Esto es lo maravilloso del cielo: que nunca se acaba. Estaremos absortos en
la posesión del mayor Amor que existe, ante el cual el más ardiente de los amores
humanos es una pálida sombra.
Y nuestro éxtasis no estará tarado por el pensamiento que un día tendrá que
acabar, como ocurre con todas las dichas terrenas.
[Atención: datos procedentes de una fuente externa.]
(* ===== verification/CliFacts.v ===== *)
(** * What the client of the command line promises

    A deployment from the command line returns: the loop that polls ends by its
    deadline, and what it returns is an answer of the server. What the client
    sends is what the handlers of the API decode, and it reads what they answer. *)

From stdpp Require Import base option gmap strings list pretty.
From Stdlib Require Import ZArith Lia Ascii.
From S2P Require Import Prelude GoLib GoFloat GoTime TimeParse Workers Deployments Fleet Platform Service Projects Policy Secrets Http Json JsonDecode ApiData Api Records Cli.

(** What is promised of the clock: [time_of] is the time of a state, which no
    call turns back, and a sleep takes at least as long as it is told to. *)
Class CliEnvLaws {X} (net : HTTPClient X) (env : CliEnv X) (time_of : X → Time) : Prop := {
  clock_law x : time_of x ≤ (clock_now x).1 ∧ (clock_now x).1 ≤ time_of (clock_now x).2;
  sleep_law d x : time_of x + d ≤ time_of (clock_sleep d x);
  do_law r x : time_of x ≤ time_of (http_Do r x).2
}.

Section termination.
Context {uni : Unicode} {jt : JsonText} {ft : FloatText}.
Context {X : Type} {net : HTTPClient X} {env : CliEnv X} (time_of : X → Time) {laws : CliEnvLaws net env time_of}.
Implicit Types (c : Client) (x : X).

Lemma do_time {T} c method path body (out : InResponse → T * option error) keep x :
  time_of x ≤ time_of (do c method path body out keep x).2.
Proof.
  unfold do. destruct (http_NewRequest _ _); [cbn; lia|].
  pose proof (do_law (mkOut method (cl_Endpoint c +:+ path)
    ([("Content-Type", "application/json"); ("Accept", "application/json")] ++ auth_headers c) (default "" (json_text <$> body))) x) as H.
  destruct (http_Do _ _) as [[err|resp] x']; [done|]. repeat case_match; done.
Qed.

Lemma poll_time c dep x : time_of x + 100 * Millisecond ≤ time_of (poll c dep x).2.
Proof.
  unfold poll. pose proof (sleep_law (100 * Millisecond) x) as Hs. set (x1 := clock_sleep _ x) in *.
  pose proof (do_time c "GET" ("/v1/deployments/" +:+ cd_ID dep) None as_deployment zero_cli_deployment x1) as Hd.
  unfold get_deployment. destruct (do _ _ _ _ _ _ x1) as [[[e|] d] x']; cbn in *; lia.
Qed.

(** An answer of the server about a deployment. *)
Definition an_answer c (params : DeployParams) (dep : CliDeployment) : Prop :=
  (∃ x x', post_deployment params c x = (None, dep, x')) ∨ ∃ id x x', get_deployment c id x = (None, dep, x').

(** How the loop ends. *)
Definition poll_ends c params (deadline : Time) (r : CliDeployment * option error * X) : Prop :=
  let '(dep, err, x) := r in
  an_answer c params dep ∧
  match err with
  | Some err => ∃ x, ctx_err x = Some err
  | None => settled dep = true ∨ deadline ≤ time_of x
  end.

Lemma poll_answer c params dep x : an_answer c params dep → an_answer c params (poll c dep x).1.
Proof.
  intros H. unfold poll. destruct (get_deployment _ _ _) as [[[e|] d] x'] eqn:E; [done|]. right. eauto.
Qed.

(** As many turns as there are polls until the deadline, and one more. *)
Lemma poll_until_ends (n : nat) c params deadline dep x :
  an_answer c params dep → deadline ≤ time_of x + Z.of_nat n * (100 * Millisecond) →
  ∃ r, poll_ends c params deadline r ∧ ∀ fuel, (n < fuel)%nat → poll_until fuel c deadline dep x = Some r.
Proof.
  revert dep x. induction n as [|n IH]; intros dep x Ha Hd.
  all: destruct (clock_law x) as [H1 H2]; destruct (clock_now x) as [t x1] eqn:Et; cbn [fst snd] in H1, H2.
  - exists (dep, None, x1). split; [split; [done|right; lia]|]. intros [|fuel] Hf; [lia|]. cbn. rewrite Et.
    by rewrite (proj2 (Z.leb_le _ _)) by lia.
  - destruct (Z.leb_spec deadline t) as [Hl|Hl].
    { exists (dep, None, x1). split; [split; [done|right; lia]|]. intros [|fuel] Hf; [lia|]. cbn. rewrite Et.
      by rewrite (proj2 (Z.leb_le _ _)) by lia. }
    destruct (ctx_err x1) as [err|] eqn:Ec.
    { exists (dep, Some err, x1). split; [split; [done|eauto]|]. intros [|fuel] Hf; [lia|]. cbn. rewrite Et.
      by rewrite (proj2 (Z.leb_gt _ _)), Ec by lia. }
    destruct (settled dep) eqn:Es.
    { exists (dep, None, x1). split; [split; [done|by left]|]. intros [|fuel] Hf; [lia|]. cbn. rewrite Et.
      by rewrite (proj2 (Z.leb_gt _ _)), Ec, Es by lia. }
    pose proof (poll_time c dep x1) as Hp. pose proof (poll_answer c params dep x1 Ha) as Ha'.
    destruct (poll c dep x1) as [dep' x2] eqn:Ep. cbn [fst snd] in *.
    destruct (IH dep' x2 Ha') as (r & Hr & Hf); [lia|]. exists r. split; [done|].
    intros [|fuel] Hl'; [lia|]. cbn [poll_until]. rewrite Et, (proj2 (Z.leb_gt _ _)), Ec, Es, Ep by lia. apply Hf. lia.
Qed.

(** The turns that a deployment needs at most. *)
Definition deploy_turns (params : DeployParams) : nat := S (S (Z.to_nat (poll_timeout params / (100 * Millisecond)))).

(** How a deployment ends. *)
Definition deploy_ends c params x (r : option CliDeployment * option ClientError * X) : Prop :=
  let '(dep, err, x') := r in
  match dep with
  | None =>
    (dp_ProjectID params = "" ∧ err = Some (PlainError "project ID is required for deployment") ∧ x' = x)
    ∨ (dp_Image params = "" ∧ dp_SourcePath params = ""
       ∧ err = Some (PlainError "either --image or source path must be specified") ∧ x' = x)
    ∨ ∃ e d, err = Some e ∧ post_deployment params c x = (Some e, d, x')
  | Some dep =>
    an_answer c params dep ∧
    match err with
    | None => cd_Status dep ≠ "FAILED" ∧ (settled dep = true ∨ time_of x + poll_timeout params ≤ time_of x')
    | Some e => (cd_Status dep = "FAILED" ∧ e = PlainError ("deployment failed at stage " +:+ cd_Stage dep))
                ∨ ∃ ctx x1, ctx_err x1 = Some ctx ∧ e = PlainError ctx
    end
  end.

Lemma poll_timeout_pos params : 0 < poll_timeout params.
Proof. unfold poll_timeout. destruct (Z.leb_spec (dp_PollTimeout params) 0); [done|lia]. Qed.

Lemma deploy_ends_total params c x :
  ∃ r, deploy_ends c params x r ∧ ∀ fuel, (deploy_turns params ≤ fuel)%nat → Deploy fuel params c x = Some r.
Proof.
  unfold Deploy. case_decide as Hp; [eexists; split; [|done]; by left|].
  case_decide as Hi; [eexists; split; [|done]; right; left; destruct Hi; by split_and!|].
  destruct (post_deployment params c x) as [[[e|] dep] x1] eqn:Epost.
  { eexists. split; [|done]. right. right. eauto. }
  assert (time_of x ≤ time_of x1) as H1.
  { unfold post_deployment in Epost. match type of Epost with ?e = _ => pose proof (f_equal snd Epost) as E end.
    cbn in E. rewrite <- E. apply do_time. }
  destruct (clock_law x1) as [H2 H3]. destruct (clock_now x1) as [t x2] eqn:Et. cbn [fst snd] in H2, H3.
  pose proof (poll_timeout_pos params) as Hpos.
  destruct (poll_until_ends (S (Z.to_nat (poll_timeout params / (100 * Millisecond)))) c params (t + poll_timeout params) dep x2)
    as ([[d err] x3] & [Ha He] & Hr).
  { left. eauto. }
  { rewrite Nat2Z.inj_succ, Z2Nat.id by (apply Z.div_pos; [lia|done]).
    pose proof (Z.mul_succ_div_gt (poll_timeout params) (100 * Millisecond) ltac:(done)). lia. }
  eexists. split; [|intros fuel Hf; rewrite Hr by (unfold deploy_turns in Hf; lia); reflexivity].
  split; [done|]. destruct err as [err|]; [right; destruct He as [x' He]; eauto|].
  case_decide as Hfail; [by left|]. split; [done|]. destruct He as [He|He]; [by left|right; lia].
Qed.


End termination.

(** ** Over the wire *)

Section wire.
Context {uni : Unicode} {jt : JsonText} {ft : FloatText}.

(** A member that a strict decoder takes. *)
Lemma decode_strict {T} (fields : list (Field T)) key v l (x y : T) f :
  field_of key fields = Some f → f.2 v x = (y, None) →
  decode_members true fields ((key, v) :: l) x None = decode_members true fields l y None.
Proof. intros Hf Hv. cbn [decode_members]. by rewrite Hf, Hv. Qed.

(** A member that is unknown to a decoder that is not strict. *)
Lemma decode_unknown {T} (fields : list (Field T)) l1 l2 (x : T) :
  Forall (λ kv : string * Json, field_of kv.1 fields = None) l1 →
  decode_members_stop fields (l1 ++ l2) x None = decode_members_stop fields l2 x None.
Proof. induction 1 as [|[k v] l1 Hk _ IH]; [done|]. cbn [app decode_members_stop]. cbn in Hk. by rewrite Hk. Qed.

Lemma into_date_range {T} (set : Time → T → T) t x :
  year_in_range t = true → into_time set (json_date t) x = (set (t / Second * Second) x, None).
Proof. intros H. unfold into_time, json_date. by rewrite parse_format_seconds. Qed.

(** What the client makes of a deployment. *)
Definition seen_deployment (d : Deployment) : CliDeployment :=
  mkCliDeployment (d_ID d) (d_ProjectID d) (d_Image d) (d_ImageDigest d) (status_string (d_Status d)) (d_Stage d)
    (d_InstanceCount d) 0 (d_CreatedAt d / Second * Second).

(** The answer that a written reply is for a client, headers apart. *)
Definition answer_of (w : Writer) : InResponse := mkIn (w_status w) [] (w_Body w) None.

Lemma answer_JSON code v : answer_of (writeJSON code v NewWriter) = mkIn code [] (json_text v +:+ newline) None.
Proof. reflexivity. Qed.

Lemma parse_reply v : json_ok 0 v = true → ∃ rest, parse_first (json_text v +:+ newline) = inl (v, rest).
Proof.
  intros Hok. pose proof (json_roundtrip v newline Hok (or_intror eq_refl)) as H. unfold parse_whole in H.
  destruct (parse_first _) as [[w r]|]; [|done]. case_decide; [|done]. simplify_eq. eauto.
Qed.

#[local] Arguments decode_members_stop : simpl never.
#[local] Arguments decode_members : simpl never.

Lemma decode_request (params : DeployParams) :
  - 2 ^ 63 ≤ dp_InstanceCount params < 2 ^ 63 →
  decode_struct true deployment_fields (top_mismatch "api.DeploymentCreateRequest") (deploy_payload params) empty_deployment_request
  = (mkDeploymentCreate (dp_Image params) (dp_SourcePath params) "" (dp_InstanceCount params) (default ∅ (dp_Env params)) ∅ [], None).
Proof.
  intros Hn. unfold deploy_payload, decode_struct.
  erewrite decode_strict with (y := empty_deployment_request <| dq_Env := default ∅ (dp_Env params) |>);
    [|reflexivity|by destruct (dp_Env params); [apply (into_map_map _ _ dq_Env (λ m r, r <| dq_Env := m |>))|reflexivity]].
  erewrite decode_strict; [|reflexivity|reflexivity].
  erewrite decode_strict; [|reflexivity|by apply into_int_range].
  erewrite decode_strict; [|reflexivity|reflexivity]. by destruct (dp_Env params).
Qed.

(** A deployment as the API answers it. *)
Lemma decode_answer (d : Deployment) (instances : list Instance_) :
  year_in_range (d_CreatedAt d) = true → - 2 ^ 63 ≤ d_InstanceCount d < 2 ^ 63 →
  decode_record cli_deployment_fields "cli.Deployment" (newDeploymentResponse d instances) zero_cli_deployment
  = (seen_deployment d, None, false).
Proof.
  intros Hy Hn. unfold newDeploymentResponse, decode_record. cbn [app].
  assert (∀ key v l (x : CliDeployment), field_of key cli_deployment_fields = None →
    decode_members_stop cli_deployment_fields ((key, v) :: l) x None = decode_members_stop cli_deployment_fields l x None) as Hu.
  { intros key v l x H. apply (decode_unknown _ [(key, v)] l). by repeat constructor. }
  do 2 (erewrite decode_member; [|reflexivity|reflexivity]). rewrite Hu by reflexivity.
  do 2 (erewrite decode_member; [|reflexivity|reflexivity]). rewrite Hu by reflexivity.
  do 2 (erewrite decode_member; [|reflexivity|reflexivity]).
  erewrite decode_member; [|reflexivity|by apply into_int_range].
  rewrite decode_unknown by (unfold omit_zero; case_match; repeat constructor).
  rewrite decode_unknown by (case_match; repeat constructor).
  erewrite decode_member; [|reflexivity|by apply into_date_range].
  rewrite Hu by reflexivity. reflexivity.
Qed.

(** What the handlers of the API make of the client's request, and the client of
    their answers. *)
Record over_the_wire (params : DeployParams) (d : Deployment) (instances : list Instance_) (msg : string) : Prop := {
  wire_request : Decode true deployment_fields "api.DeploymentCreateRequest" (json_text (deploy_payload params)) empty_deployment_request
    = (mkDeploymentCreate (dp_Image params) (dp_SourcePath params) "" (dp_InstanceCount params) (default ∅ (dp_Env params)) ∅ [], None);
  wire_answer code : as_deployment (answer_of (writeJSON code (newDeploymentResponse d instances) NewWriter)) = (seen_deployment d, None);
  wire_error code : api_error (answer_of (writeErr code msg NewWriter)) = APIError code msg
}.

(** C27: What the command line sends for a deployment is decoded by the API's
    handler as the image, source, count and environment given and nothing else,
    and the client reads the fields of the deployment that the handler answers,
    its time in whole seconds, and the message of an error. *)
Theorem deploy_over_the_wire params d instances msg :
  json_ok 0 (deploy_payload params) = true → - 2 ^ 63 ≤ dp_InstanceCount params < 2 ^ 63 →
  json_ok 0 (newDeploymentResponse d instances) = true → - 2 ^ 63 ≤ d_InstanceCount d < 2 ^ 63 →
  year_in_range (d_CreatedAt d) = true → isASCII msg = true → msg ≠ "" →
  over_the_wire params d instances msg.
Proof.
  intros Hp Hn Hd Hi Hy Hm Hne. split.
  - rewrite Decode_text by done. by apply decode_request.
  - intros code. unfold as_deployment, decode_one. rewrite answer_JSON. cbn [ir_Body].
    destruct (parse_reply _ Hd) as [rest ->]. by rewrite decode_answer.
  - intros code. unfold api_error, writeErr. rewrite answer_JSON. cbn [ir_Body ir_Code]. unfold Unmarshal.
    rewrite json_roundtrip; [|by cbn; rewrite Hm|by right]. cbn.
    by destruct msg.
Qed.

End wire.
Por supuesto, nadie es absolutamente feliz en esta vida. A veces la gente
piensa que lo sería si pudiera alcanzar todo lo que desea. Pero cuando lo
consiguen -salud, riqueza y fama; una familia cariñosa y amigos leales-
encuentran que aún les falta algo. Todavía no son sinceramente felices. Siempre
queda algo que su corazón anhela. Hay personas más sabias que saben que el
bienestar material es una fuente de dicha que decepciona. Con frecuencia, los
bienes materiales son como agua salada para el sediento, que en vez de
satisfacer el ansia de felicidad, la intensifica. Estos sabios han descubierto
que no hay felicidad tan honda y permanente como la que brota de una viva fe en
Dios y de un activo y fructífero amor de Dios. Pero incluso estos sabios
encuentran que su felicidad en esta vida nunca es perfecta, nunca completa. Más
aún, son ellos, más que nadie, quienes conocen lo inadecuado de la felicidad de
este mundo, y es precisamente por eso -por el hecho de que ningún humano es
jamás perfectamente dichoso en esta vida- por lo que encontramos una de las
pruebas de la existencia de la felicidad imperecedera que nos aguarda tras la
tumba. Dios, que es infinitamente bueno, no pondría en los corazones humanos
este ansia de felicidad perfecta si no hubiera modo de satisfacerla. Dios no
tortura con la frustración a las almas que El ha hecho.